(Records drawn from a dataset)
(** * PointPillars: pillar encoding and anchor-target encoding

    A shallow embedding of [src/point_pillars.cpp] (the functions
    [createPillars], [createPillarsTarget] and the 2D geometry they use),
    followed by the properties the specification states about them.

    Modelling conventions.
    - A C++ [float] is a value of [float] below: a real number, or one of
      the IEEE special values (an infinity or NaN).  The arithmetic is that
      of the real numbers: rounding, and overflow to an infinity, are not
      modelled; the special values follow IEEE 754 (comparisons with NaN
      are false, [x/0] is an infinity or NaN, ...).  The model has a single
      zero, which stands for [+0].  The properties below say which
      operations the code applies to which values, and what its comparisons
      and special values imply; where a property gives the value of an
      expression (the worked examples, the sine of the reduced yaw
      residual), it is the value in this arithmetic.
    - A C++ [int], [uint32_t] or [size_t] is a [Z].  The sums, differences
      and products of [int]s that the source forms (the bounds of the
      zeroing loops, the bounds [xC - offset], [xC + offset] of the search
      window, the cells [xId_0 + dx] of the fallback, [xSize - 1]) are
      undefined behaviour when the result does not fit an [int].  A loop
      counter stays below its bound.  The dimensions of the input arrays,
      which the source keeps in [int] variables, are taken to fit an
      [int].  The conversion of a [float] to an integer type is partial (it
      is undefined behaviour outside the range of the target type).
    - A [pybind11::array_t] is a shape together with a content function;
      [at] and [mutable_at] check the index against the shape and raise an
      index error, as pybind11 does.
    - A function returns an [Outcome]: a value, a raised exception, or
      undefined behaviour.
    - Timing and printing ([printTime]) are not modelled. *)

From Stdlib Require Import Reals Lra Lia ZArith List Bool String Permutation.
From Stdlib Require Import QArith Qround.
Import ListNotations.

Set Implicit Arguments.

(** ** Floating-point values *)

Inductive float : Type :=
| Fin (r : R)
| Inf (negative : bool)
| NaN.

Definition Rltb (a b : R) : bool := if Rlt_dec a b then true else false.
Definition Reqb (a b : R) : bool := if Req_dec_T a b then true else false.

(** Truncation toward zero, the rounding of [fmod] and of float-to-integer
    conversions. *)
Definition Ztrunc (r : R) : Z := if Rltb r 0 then Zceil r else Zfloor r.

Definition fneg (a : float) : float :=
  match a with
  | Fin r => Fin (- r)
  | Inf s => Inf (negb s)
  | NaN => NaN
  end.

Definition fadd (a b : float) : float :=
  match a, b with
  | NaN, _ | _, NaN => NaN
  | Fin x, Fin y => Fin (x + y)
  | Inf s, Fin _ | Fin _, Inf s => Inf s
  | Inf s, Inf t => if Bool.eqb s t then Inf s else NaN
  end.

Definition fsub (a b : float) : float := fadd a (fneg b).

Definition fmul (a b : float) : float :=
  match a, b with
  | NaN, _ | _, NaN => NaN
  | Fin x, Fin y => Fin (x * y)
  | Inf s, Fin y | Fin y, Inf s =>
      if Reqb y 0 then NaN else Inf (xorb s (Rltb y 0))
  | Inf s, Inf t => Inf (xorb s t)
  end.

Definition fdiv (a b : float) : float :=
  match a, b with
  | NaN, _ | _, NaN => NaN
  | Fin x, Fin y =>
      if Reqb y 0
      then (if Reqb x 0 then NaN else Inf (Rltb x 0))
      else Fin (x / y)
  | Fin _, Inf _ => Fin 0
  | Inf s, Fin y => Inf (xorb s (Rltb y 0))
  | Inf _, Inf _ => NaN
  end.

(** [a < b], [a <= b]; [a > b] is [fltb b a] and [a >= b] is [fleb b a]. *)
Definition fltb (a b : float) : bool :=
  match a, b with
  | Fin x, Fin y => Rltb x y
  | Fin _, Inf s => negb s
  | Inf s, Fin _ => s
  | Inf s, Inf t => s && negb t
  | _, _ => false
  end.

Definition fleb (a b : float) : bool :=
  match a, b with
  | Fin x, Fin y => negb (Rltb y x)
  | Fin _, Inf s => negb s
  | Inf s, Fin _ => s
  | Inf s, Inf t => s || negb t
  | _, _ => false
  end.

Definition fgtb (a b : float) : bool := fltb b a.
Definition fgeb (a b : float) : bool := fleb b a.


Definition fabs (a : float) : float :=
  match a with
  | Fin r => Fin (Rabs r)
  | Inf _ => Inf false
  | NaN => NaN
  end.

Definition fsqrt (a : float) : float :=
  match a with
  | Fin r => if Rltb r 0 then NaN else Fin (sqrt r)
  | Inf false => Inf false
  | Inf true => NaN
  | NaN => NaN
  end.

Definition ffloor (a : float) : float :=
  match a with
  | Fin r => Fin (IZR (Zfloor r))
  | _ => a
  end.

Definition fceil (a : float) : float :=
  match a with
  | Fin r => Fin (IZR (Zceil r))
  | _ => a
  end.

Definition fsin (a : float) : float :=
  match a with
  | Fin r => Fin (sin r)
  | _ => NaN
  end.

Definition fcos (a : float) : float :=
  match a with
  | Fin r => Fin (cos r)
  | _ => NaN
  end.

Definition flog (a : float) : float :=
  match a with
  | Fin r =>
      if Rltb r 0 then NaN
      else if Reqb r 0 then Inf true
      else Fin (ln r)
  | Inf false => Inf false
  | Inf true => NaN
  | NaN => NaN
  end.

(** [std::fmod]: the remainder has the sign of the dividend. *)
Definition ffmod (a b : float) : float :=
  match a, b with
  | Fin x, Fin y =>
      if Reqb y 0 then NaN else Fin (x - IZR (Ztrunc (x / y)) * y)
  | Fin x, Inf _ => Fin x
  | _, _ => NaN
  end.

(** [std::pow(a, 2)]. *)
Definition fpow2 (a : float) : float := fmul a a.

(** Conversion of an integer to [float]. *)
Definition of_int (z : Z) : float := Fin (IZR z).

(** [static_cast<int>] and [static_cast<uint32_t>] of a [float]: defined
    when the truncated value fits the target type. *)
Definition static_cast_int (a : float) : option Z :=
  match a with
  | Fin r =>
      let z := Ztrunc r in
      if ((- 2147483648 <=? z) && (z <=? 2147483647))%Z then Some z else None
  | _ => None
  end.

Definition static_cast_uint32 (a : float) : option Z :=
  match a with
  | Fin r =>
      let z := Ztrunc r in
      if ((0 <=? z) && (z <=? 4294967295))%Z then Some z else None
  | _ => None
  end.

Definition M_PI : float := Fin PI.
Definition M_PI_2 : float := Fin (PI / 2).

Definition is_finite (a : float) : bool :=
  match a with
  | Fin _ => true
  | _ => false
  end.

(** [IntPairHash]: the hash of a cell key.  The two [uint32_t] are widened
    to [uint64_t]; the shift is taken modulo [2^64], the size of a
    [uint64_t]. *)
Definition IntPairHash (p : Z * Z) : Z :=
  Z.lor (Z.shiftl (fst p) 32 mod 2 ^ 64) (snd p).

(** The [clamp] template of the source, at type [float]. *)
Definition clamp (v lo hi : float) : float :=
  if fltb v lo then lo else if fltb hi v then hi else v.

(** ** Outcomes of a call *)

Inductive Error : Type :=
| RuntimeError (msg : string)
| IndexError
| ValueError.

Inductive UB : Type :=
| MissingReturn
| FloatToIntOutOfRange
| ShapeIndexOutOfRange
| SignedOverflow.

Inductive Outcome (A : Type) : Type :=
| Returns (a : A)
| Raises (e : Error)
| Undefined (u : UB).

Arguments Returns {A} a.
Arguments Raises {A} e.
Arguments Undefined {A} u.

Definition bind {A B : Type} (m : Outcome A) (k : A -> Outcome B) : Outcome B :=
  match m with
  | Returns a => k a
  | Raises e => Raises e
  | Undefined u => Undefined u
  end.

Declare Scope outcome_scope.
Delimit Scope outcome_scope with outcome.
Notation "x <- m ;; k" := (bind m (fun x => k))
  (at level 61, m at next level, right associativity) : outcome_scope.
Notation "' p <- m ;; k" := (bind m (fun p => k))
  (at level 61, p pattern, m at next level, right associativity) : outcome_scope.
Local Open Scope outcome_scope.

(** A float-to-integer conversion inside a computation. *)
Definition cast (o : option Z) : Outcome Z :=
  match o with
  | Some z => Returns z
  | None => Undefined FloatToIntOutOfRange
  end.

(** A [for] loop over the elements of [l] threading the state [s]. *)
Fixpoint foldM {A S : Type} (f : S -> A -> Outcome S) (l : list A) (s : S)
  : Outcome S :=
  match l with
  | [] => Returns s
  | a :: l' => s' <- f s a ;; foldM f l' s'
  end.

(** The integers [lo], [lo+1], ..., [hi-1] of [for (int i = lo; i < hi; i++)]. *)
Definition range (lo hi : Z) : list Z :=
  map (fun n => (lo + Z.of_nat n)%Z) (seq 0 (Z.to_nat (hi - lo))).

_What you should do_. Go through the records above, find each line with the string "which", and copy it.

_Result of this task_.
      zero, which stands for [+0].  The properties below say which
      operations the code applies to which values, and what its comparisons
      which the source keeps in [int] variables, are taken to fit an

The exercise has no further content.